I got a 3mm red LED from GPE (P/N HLMP1700). I soldered the fine silicone wires to it, but I left the leads on it, which I heat shrinked. Keeping the leads on allowed me to bend and form it, so I could get it up into the button, similar to the normal-sized LED Cherrys. (The fire button Cherry is basically a shrunken version, with no LED.) I think I zip tied the LED wires to one of the other wires for the switch, to hold the LED up inside the button.

The silicone wire I use is pretty good stuff. Doesn't melt, and tough enough to be abrasion-resistant, but it's a dream to strip and work with, and it's super supple. I have all different gauges of it, which I've ordered from different places on ebay (all Chinese).

Not all sellers have the really good stuff, so I'll order a test batch, and if it's good, I order a larger bunch from that same seller, as I use it for everything. I think I used 28 or 30AWG in this case. The wire is thin and super flexible, but the core is made up of super-fine strands, and a lot of them. (The cheaper stuff is mostly insulation, with very few core strands).

The wires are fine enough, and they're not stuffed into the shaft, that there isn't much friction in there to cause issues, aside from getting the bolts through, which you just need to be careful with. (And it's my home use cab, so it's not getting a ton of play.) The way I routed the wires out of the bottom, they don't rub there either, again, not that I'm worried about abrasion.

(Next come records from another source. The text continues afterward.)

(** * BFV homomorphic encryption engine: shallow embedding and verification

    The development embeds the pure-Python/NumPy BFV library
    ([polynomial.py], [ciphertext.py], [keys.py], [bfv_scheme.py]) and
    settles the properties of its specification against that code.

    Conventions of the embedding.
    - A NumPy [int64] array is a [list Z]; every arithmetic operation on
      array elements is followed by the two's complement wrap-around
      [wrap64], as NumPy does silently.
    - A Python exception is an [Err] of the error monad [result].
    - The random samplers ([random_ternary], [random_uniform],
      [sample_bounded]) are not run: the drawn polynomials are passed to
      the operation that draws them, in drawing order, and the theorems
      quantify over every draw within the sampler's range.
    - [float64] arithmetic (used by [decrypt] and [multiply]) is modelled
      by IEEE-754 binary64 round-to-nearest-even over exact integers, see
      [Float64].
    - A Python int that meets an [int64] array in an operation (the moduli
      [q] and [t], a scalar) is modelled where NumPy can convert it, that
      is within [int64]; outside, NumPy raises [OverflowError] before
      computing anything.  [np_mod], and the ring operations built on it,
      are the arithmetic on that domain: every theorem that asserts a
      returned value bounds these integers, by [in_range] or by a stronger
      hypothesis.  A list of Python ints turned into an array is checked
      explicitly, see [encode]. *)

From Stdlib Require Import ZArith QArith Lia String.
From stdpp Require Import base list gmap.

Local Open Scope Z_scope.

(** ** Errors *)

Inductive error : Type :=
| ValueError (msg : string)
| IndexError
| ZeroDivisionError
| OverflowError.

Inductive result (A : Type) : Type :=
| Ok (a : A)
| Err (e : error).
Arguments Ok {A} a.
Arguments Err {A} e.

Global Instance result_ret : MRet result := fun A a => Ok a.
Global Instance result_bind : MBind result := fun A B f m =>
  match m with
  | Ok a => f a
  | Err e => Err e
  end.

Definition is_ok {A} (r : result A) : bool :=
  match r with Ok _ => true | Err _ => false end.

(** ** 64-bit integers *)

Module Int64.

Definition min_int : Z := - 2 ^ 63.
Definition max_int : Z := 2 ^ 63 - 1.

(** Two's complement wrap-around of an exact integer into [int64]. *)
Definition wrap64 (z : Z) : Z := (z + 2 ^ 63) mod 2 ^ 64 - 2 ^ 63.

Definition in_range (z : Z) : Prop := min_int <= z <= max_int.

(** Whether a Python int converts to [int64]. *)
Definition fits_int64 (z : Z) : bool := (min_int <=? z) && (z <=? max_int).

(** NumPy's [%] on [int64] with a Python int modulus within [int64]: the
    result has the sign of the divisor; a zero modulus gives 0 (with a
    warning).  For a modulus outside [int64] NumPy raises
    [OverflowError]; the function is used for moduli in [in_range]
    only. *)
Definition np_mod (x m : Z) : Z := if m =? 0 then 0 else x mod m.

Power was the trickier part. I didn't want to run a separate dedicated power wire all the way back to the AR, so I ended up using one of the lines for the unused center coin mech/slot on the coin door. I think it's 12V, I forget. There are a bunch of unused wires already with spade connectors on them, bunched together for the center coin slot. I just grabbed my meter and found one that was power.

The trickiest part (which I spent way too much time on) was figuring out the right resistor value to get the brightness right. You have to use a bigger one, as I was pulling from a 12V supply, instead of 5V, and it's a brighter LED than the ones from 30 years ago. I did the calculations, but it still ended up being too bright. I tried a bunch of different values, as I wanted to match the brightness to the start button. In the end, I said screw it, and threw a pot in there, so I could adjust the brightness (which is the one thing I'd recommend, if you're going to try it.)

It was a stupid project that took way more time than it should have, but I get a kick out of seeing that stupid little button lit up every time I play it. Lol.
 
I've disassembled mine to clean them up and put in new bushings. If you don't get any until this weekend, I'll open mine up for you. I want to try and soften up wiz's rubber thingy anyway. Or just remove them altogether. Also, think about a second button on the right controller. Seriously what's up with that. :D
 
I believe if you look closely enough the switch has "NO" (normally open), "COM" (common), and "NC" (normally closed) embossed on the black plastic of its body. You want to use the first two.
 
Hey Sasha, I believe it doesn't matter which wire goes to which prong, they are just completing a connection. (99%) I think. If your not getting it to fire it may be the button itself. When I did my two, I replaced all the wiring for the handles with new stuff. Also really check every inch going to the main harness as they were always prone to breakage. Also the correct cherry switch for those handles should be the ones that only have two prongs. Some operators would put the other cherry switches in that illuminate and thus have more prongs so if that's what you have then they may simply be hooked up wrong. If you post a pic I can tell you if they are correct. Also FYI both my buttons were not working when I got my Battlezones so not too uncommon for that issue.